5.Managing Science and Policy

This chapter introduces the ability to recognize the current landscape of relevant science and policies affecting a company's innovation efforts, to predict the evolution of both the science and policy, and even to drive necessary changes in that science and policy in order to enable innovation. Against the challenges of innovating in the face of declining resources and in brownfield systems, particularly, this chapter describes the need for companies to be able to understand, predict, and shape the science and policies that define the competitive landscape.

6.Recombinant Innovation

This chapter introduces recombinant innovation as the ability to recognize, adapt and combine the elements of existing solutions into novel offerings that can scale effectively, quickly, and profitably and discusses the role this capability plays in overcoming the challenges of scale, reliability and profitability and of the breakthrough bias. It discusses the organizational activities, structures, and reward systems that constitute recombinant innovation and illustrates these with nodern and historic examples.

7.Robust Design

This chapter describes robust design, the ability to employ design in ways that domesticate radical change, reducing resistance and enabling adoption of novel and transformative technologies into brownfield markets and industries. Robust design represents an alternative to design approaches that seek to accentuate the differences between novel products and their competitors. This chapter describes the central role such robust design capabilities played in enabling historic and current innovation efforts.

8.Business Model Innovation

This chapter describes business model innovation as the ability of your organization to explore and ultimately construct novel revenue models, distribution channels, value propositions and new relationships with suppliers, partners, distributors, consumers and regulators.
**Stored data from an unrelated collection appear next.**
Lemma verify_keyed_iff resp nonce mode vd result :
  verify_keyed sha256 resp nonce mode vd = Ok result <->
  exists v p,
    vd (ar_attestation_doc resp) = Ok v /\
    enclave_pubkey v = pk_evm_uncompressed_pub (ar_keys resp) /\
    va_user_data v = Some (key_commitment sha256 (ar_keys resp) (ar_attested_policy resp)) /\
    from_bytes (ar_attested_policy resp) = Ok p /\
    result = {| apr_mode := mode; response := resp; verified := v;
                bundle_commitment := key_commitment sha256 (ar_keys resp) (ar_attested_policy resp);
                nonce_sent := nonce; policy := p |}.
Proof.
  unfold verify_keyed. rewrite canonical_bundle_eq.
  change (sha256 (canonical_pubkey_bundle (ar_keys resp) ++ ar_attested_policy resp))
    with (key_commitment sha256 (ar_keys resp) (ar_attested_policy resp)). split.
  - intros H. apply rbind_ok in H as (v & Hv & H). case_bool_decide as Hk; [|done]. cbn [negb] in H.
    apply rbind_ok in H as (u & Hu & H). apply ok_or_ok in Hu.
    case_bool_decide as Hc; [|done]. cbn [negb] in H. apply rbind_ok in H as (p & Hp & H).
    injection H as <-. exists v, p. by subst u.
  - intros (v & p & -> & Hk & Hu & Hp & ->). cbn [rbind]. rewrite bool_decide_true by done.
    cbn [negb]. rewrite Hu. cbn [ok_or rbind]. rewrite bool_decide_true by done. cbn [negb].
    by rewrite Hp.
Qed.

Lemma check_expected_iff result ep :
  check_expected_policy result ep = Ok tt <->
  exists p, expected_attested_policy ep (response result) (va_pcrs (verified result)) = Ok p /\
            ar_attested_policy (response result) = to_bytes p.
Proof.
  unfold check_expected_policy. rewrite rbind_ok. split.
  - intros (p & Hp & H). case_bool_decide; [|done]. by exists p.
  - intros (p & Hp & H). exists p. split; [done|]. by rewrite bool_decide_true.
Qed.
Business model innovation develop and deliver new dimensions of value in a company's offerings, reducing reliance on declining resources and isolates new technologies from the limitations that are placed on its performance in order to fit within brownfield systems.

9.Conclusion

This chapter summarizes the central premise of the book, that the pursuit of sustainable innovation requires a relatively unique and intentionally constructed set of capabilities which, in turn, are driven by the particular challenges of an organization's innovation strategy. In addition to reviewing these challenges and capabilities, this chapter provides several additional insights gleaned from the research.